## [MATERIAL FOR THE TASK]

(** * sdkgen HTTP server: a shallow embedding of [src/http-server.ts]

    The development follows the class [SdkgenHttpServer]: the route table
    ([addHttpHandler], [findBestHandler]), the protocol normaliser
    ([identifyRequestVersion], [parseRequest], [parseRequestV1..V3]), the
    dispatcher ([handleRequest], [handleRequestWithBody]) and the reply
    writer ([writeReply]).

    JavaScript values are an inductive type with the language's truthiness,
    numbers are IEEE binary64 floats, exceptions are results in a sum type,
    and the mutable pieces (the response object, the console, the host's
    state with its entropy and clock) are threaded through a state and
    error monad.  What the class imports from the platform (JSON, crypto,
    os, url, request-ip), from the codec module and from the host
    application (function table, hooks) is an interface the definitions are
    parameterised by. *)

From Stdlib Require Import String Ascii List ZArith NArith Lia Bool.
From Stdlib Require Import Floats.PrimFloat.
From Stdlib Require Import Strings.Byte.
From Stdlib Require Import DecimalString.
From Stdlib Require Import Sorting.Sorted.
Import ListNotations.
Local Open Scope string_scope.

Set Implicit Arguments.

(* ================================================================= *)
(** ** JavaScript values *)

(** The values that flow through the server: what [JSON.parse] produces,
    plus [undefined] (the result of reading a property that is not there). *)
#[local] Set Warnings "-register-all".
Inductive value : Type :=
| VUndefined
| VNull
| VBool (b : bool)
| VNum (n : float)
| VStr (s : string)
| VArr (elems : list value)
| VObj (props : list (string * value)).

(** [ToBoolean]: what [!v], [v || w] and [v ? a : b] test. *)
Definition truthy (v : value) : bool :=
  match v with
  | VUndefined | VNull => false
  | VBool b => b
  | VNum n => negb (PrimFloat.eqb n 0 || PrimFloat.is_nan n)
  | VStr s => negb (s =? "")
  | VArr _ | VObj _ => true
  end.

(** [a || b] on values whose right operand has no effect. *)
Definition or_else (a b : value) : value := if truthy a then a else b.

(** [v === k] for a number literal [k]. *)
Definition strict_eq_num (v : value) (k : float) : bool :=
  match v with
  | VNum n => PrimFloat.eqb n k
  | _ => false
  end.

(** Own properties of an object, first binding of a key. *)
Fixpoint lookup (k : string) (props : list (string * value)) : option value :=
  match props with
  | [] => None
  | (k', v) :: rest => if k' =? k then Some v else lookup k rest
  end.

Definition has_key (k : string) (props : list (string * value)) : bool :=
  match lookup k props with Some _ => true | None => false end.

(* ================================================================= *)
(** ** Exceptions *)

(** A thrown error object: its [name], its sdkgen [type] (business errors
    carry one) and its [message].  A thrown primitive other than
    [undefined] and [null] reads the same way with no [type] and no
    [message] (a thrown string [s] as [mkExn "" None s]).  A thrown
    [undefined] or [null] is outside this type: reading [e.type] or calling
    [e.toString()] on it throws in turn, inside the [catch] block that
    does so.
    The hooks, the functions and the codec are taken to throw values of
    this type. *)
Record Exn : Type := mkExn {
  exn_name : string;
  exn_type : option string;
  exn_message : string
}.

## [EXERCISE OBJECTIVE]
Which lines of the material contain the string "match"? List each of them.

## [OUTPUT BELOW]
  match v with
  match v with
  match props with
  match lookup k props with Some _ => true | None => false end.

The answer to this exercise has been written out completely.